Q:   Is there a plan to remove any of the existing stained-glass windows at the historic Christ Church?

A:  No.  The current proposal does not directly impact the historic Christ Church in any way. 


Q:  How will people get from the historic church to and from the proposed sanctuary/pavilion if it is raining?

A:  The cost of covered walkways is cost prohibitive.  People will continue to need umbrellas.


Q:  Can we do anything to change the structure of the historic church, can we expand it? 

A:  During the survey, people expressed they did not want to make any changes to historic CCF because there are no easy changes to make to that historic structure without ruining its essence.    


Q:  Did the Vestry contact any architects who specialize in designing around historic buildings?

A:  The Vestry did not approach architects specializing in historic buildings because the Vestry decided against modifying the historic church.  There are graves around the historic church, so there are severe limits to how much work can be done to the historic church’s footprint.


Q:  I think the biggest strength of the CCF congregation is the original church, why are we moving from there?

A1:  There is no intention of moving everything from the original church.  Rather, the proposed construction provides new room elsewhere rather than adding more services that people do not express an interest in attending (based on prior surveys) in the single structure. 

A2:  There is no intent to design/build a new Christ Church, rather expand the worship space for the CCF community within a structure that compliments the site. 


Q:  Does a proposed sanctuary in the new building mean CCF is adding a fifth service?

A:  CCF currently offers five services, one on Saturday, and four on Sunday morning, including the two simultaneous 9:15 a.m. services.  Right now, the demand for a 9:15 a.m. is large enough to require two services, but with the new building the population can consolidate into the new sanctuary, taking us back to four services.  Having two simultaneous services strains the staff and organizational resources. 


Q:  What will be done with the historic Christ Church?

A:  The parish will continue to use the historic Christ Church for services, but it cannot handle the influx of congregants that attend the Sunday, 9:15 a.m. service.  There is no plan to sideline the historic church, and docents will remain. 

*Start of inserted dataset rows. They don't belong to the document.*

#[export] Instance TrustAnchorType_eq_dec : EqDecision TrustAnchorType.
Proof. solve_decision. Defined.
#[export] Instance TrustAnchorSource_eq_dec : EqDecision TrustAnchorSource.
Proof. solve_decision. Defined.
#[export] Instance OpenBadgeKeySource_eq_dec : EqDecision OpenBadgeKeySource.
Proof. solve_decision. Defined.

(** [src/marty-secure-storage/src/models.rs:21-35] TrustAnchor *)
Record StoredAnchor := mkStoredAnchor {
  ta_id : string;
  ta_type : TrustAnchorType;
  ta_jurisdiction : string;
  ta_subject : option string;
  ta_issuer : option string;
  ta_serial_number : option string;
  ta_not_before : option Z;
  ta_not_after : option Z;
  ta_certificate_der : bytes;
  ta_certificate_hash : string;
  ta_source : TrustAnchorSource;
  ta_synced_at : Z;
}.

(** [src/marty-types/src/open_badges.rs:6-17] OpenBadgeVerificationMethod *)
Record OpenBadgeVerificationMethod := mkBadgeMethod {
  om_id : string;
  om_document : Value;
  om_controller : option string;
  om_issuer : option string;
  om_kid : option string;
  om_not_before : option Z;
  om_not_after : option Z;
  om_status : option string;
  om_source : OpenBadgeKeySource;
  om_synced_at : Z;
}.

(** [src/marty-secure-storage/src/models.rs:40-58] TrustPackageProvenance *)
Record TrustPackageProvenance := mkProvenance {
  tp_trust_domain : string;
  tp_sequence : Z;
  tp_package_version : string;
  tp_created_at : Z;
  tp_expires_at : Z;
  tp_signer_key_id : string;
  tp_package_digest : string;
  tp_imported_at : Z;
}.
#[export] Instance TrustPackageProvenance_eq_dec : EqDecision TrustPackageProvenance.
Proof. solve_decision. Defined.

(** [src/marty-secure-storage/src/models.rs:65-69] TrustPackageSignerPolicy *)
Record TrustPackageSignerPolicy := mkSignerPolicy { next_signer_key_id : option string; recovery_signer_key_id : string }.

(** [src/marty-secure-storage/src/models.rs:75-79] TrustAnchorRecord *)
Record TrustAnchorRecord := mkAnchorRecord { rec_anchor : StoredAnchor; rec_anchor_provenance : option TrustPackageProvenance }.

(** [src/marty-secure-storage/src/models.rs:85-89] OpenBadgeTrustRecord *)
Record OpenBadgeTrustRecord := mkMethodRecord { rec_method : OpenBadgeVerificationMethod; rec_method_provenance : option TrustPackageProvenance }.

(** [src/marty-secure-storage/src/models.rs:92-96] TrustPackageApplyResult *)
Record TrustPackageApplyResult := mkApplyResult { applied_anchors : Z; applied_methods : Z }.

(** [src/marty-secure-storage/src/models.rs:139-148] OfflineQueueEntry *)
Record OfflineQueueEntry := mkQueueEntry {
  oq_id : string; oq_event_type : string; oq_payload : Value; oq_created_at : Z; oq_retry_count : Z;
  oq_last_retry_at : option Z; oq_error : option string;
}.

(** [src/marty-secure-storage/src/models.rs:163-172] LicenseState *)
Record LicenseState := mkLicenseState {
  ls_license_jwt : option string; ls_validated_at : option Z; ls_hardware_fingerprint : option string;
  ls_verifications_today : Z; ls_verifications_date : option string; ls_verifications_total : Z;
  ls_grace_period_started : option Z;
}.

(** [src/marty-secure-storage/src/models.rs:175-184] SyncState *)
Record SyncState := mkSyncState {
  ss_last_iaca_sync : option Z; ss_last_csca_sync : option Z; ss_last_crl_sync : option Z;
  ss_iaca_version : option string; ss_csca_version : option string; ss_sync_in_progress : bool; ss_last_error : option string;
}.

(** [src/marty-secure-storage/src/database.rs:30-37] OfflineQueueStatus *)
Record OfflineQueueStatus := mkQueueStatus {
  qs_pending_events : Z; qs_oldest_event : option string; qs_data_size_bytes : Z;
  qs_last_sync_attempt : option string; qs_last_successful_sync : option string; qs_last_error : option string;
}.

(** [src/marty-secure-storage/src/database.rs:41-48] VerificationHistoryEntry *)
Record VerificationHistoryEntry := mkHistoryEntry {
  vh_id : string; vh_credential_type : string; vh_status : string; vh_verified_at : string;
  vh_jurisdiction : option string; vh_synced : bool;
}.

(** ** Tables *)

(** [src/marty-secure-storage/src/database/provenance.rs:23-32] StoredProvenance *)
Record StoredProvenance := mkStoredProvenance {
  sp_domain : option string;
  sp_sequence : option Z;
  sp_version : option string;
  sp_created : option string;
  sp_expires : option string;
  sp_signer : option string;
  sp_digest : option string;
  sp_imported : option string;
}.

(** [src/marty-secure-storage/src/schema.rs:30-52] the table trust_anchors *)
Record AnchorRow := mkAnchorRow {
  ar_anchor_type : string; ar_jurisdiction : string; ar_subject : option string; ar_issuer : option string;
  ar_serial_number : option string; ar_not_before : option string; ar_not_after : option string;
  ar_certificate_der : bytes; ar_certificate_hash : string; ar_source : option string; ar_synced_at : string;
  ar_provenance : StoredProvenance;
}.

(** [src/marty-secure-storage/src/schema.rs:62-82] the table open_badge_keys *)
Record KeyRow := mkKeyRow {
  kr_document_json : string; kr_controller : option string; kr_issuer : option string; kr_kid : option string;
  kr_not_before : option string; kr_not_after : option string; kr_status : option string; kr_source : option string;
  kr_synced_at : string; kr_provenance : StoredProvenance;
}.

(** The table [trust_packages]: [schema/trust_packages.sql]. *)
Record PackageRow := mkPackageRow {
  pk_sequence : Z; pk_package_version : string; pk_created_at : string; pk_expires_at : option string;
  pk_signer_key_id : string; pk_next_signer : option string; pk_recovery_signer : option string;
  pk_package_digest : string; pk_imported_at : string; pk_updated_at : string;
}.

(** [src/marty-secure-storage/src/schema.rs:7-20] the table verification_events *)
Record EventRow := mkEventRow { ev_credential_type : string; ev_status : string; ev_jurisdiction : option string; ev_verified_at : string; ev_synced : bool }.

Q:  Are we modifying or tearing down the existing parish hall facility.

A:  The existing parish hall will be demolished.  One proposal was to remodel the existing building, but proposed design concepts did not lend themselves to providing an adequate sanctuary space or flow of people without having people walking through the sanctuary between offices and classrooms.


Q:  Is the proposed sanctuary more for benefit of those attending the 9:15 a.m. service? 

A:  The new sanctuary space primarily benefits those attending the 9:15 a.m. service, but the larger facility address all of our space need.  The 9:15 am service currently represents ½ of our total regular worshipping community, and with a larger space that could grow to 2/3 or more.  We currently have staff in closets and adult classres in undersized spaces inside the existing parish hall building.  In addition, the new sanctuary space is flexible and has many uses that will benefit the entire congregation and community.  We are trying to address all our space needs.  We designed the proposed sanctuary/pavilion, initially, with the assumption we would not have a pavilion, so the current design provides for many, many uses.


Q:  How does choir get down to altar rail?

A:  The proposed sanctuary/parish hall has a second-floor choir loft.  There are stairwells on either side of the choir loft as well as an elevator. 


Q:  Can we look at placing the choir at the front of the nave?

A:  Hank Houser (House Walker Architects) discussed the design process given the existing choir size and how the singers would fit around the front of the nave.  Moving the choir up front would cause the sanctuary space to widen and decrease the overall number of seats.


Q:  Is an acoustical engineering involved in designing the sanctuary?

A:  Houser Walker Architects has an acoustical engineer on staff and has identified an acoustical engineer for final design in its proposal.  However, during the schematic design stage an acoustical engineer is not yet directly involved in the building’s specific design with regard to finishes and surfaces.  The general design is favorable to musical acoustics.


Q:  Will the new sanctuary/parish hall have an organ?

A:  The current design provides space for a pipe organ in the choir loft, but the funding for a pipe organ will be a future fundraising goal.  Currently, CCF uses an electric organ and the technology is such that the sound quality of electric organs and speakers is constantly improving.  The space is conceived with an initial digital organ.


Q:  Traditionally altars face east, but the proposed sanctuary/parish hall has an altar facing west, why? 

A:  East facing altars are a tradition, but not a requirement.  The west facing altar (as exists now in the parish hall) will remain to help the space remain a pleasant space to worship in on early Sunday mornings. 


Q:  Does the new sanctuary provide for parish hall space.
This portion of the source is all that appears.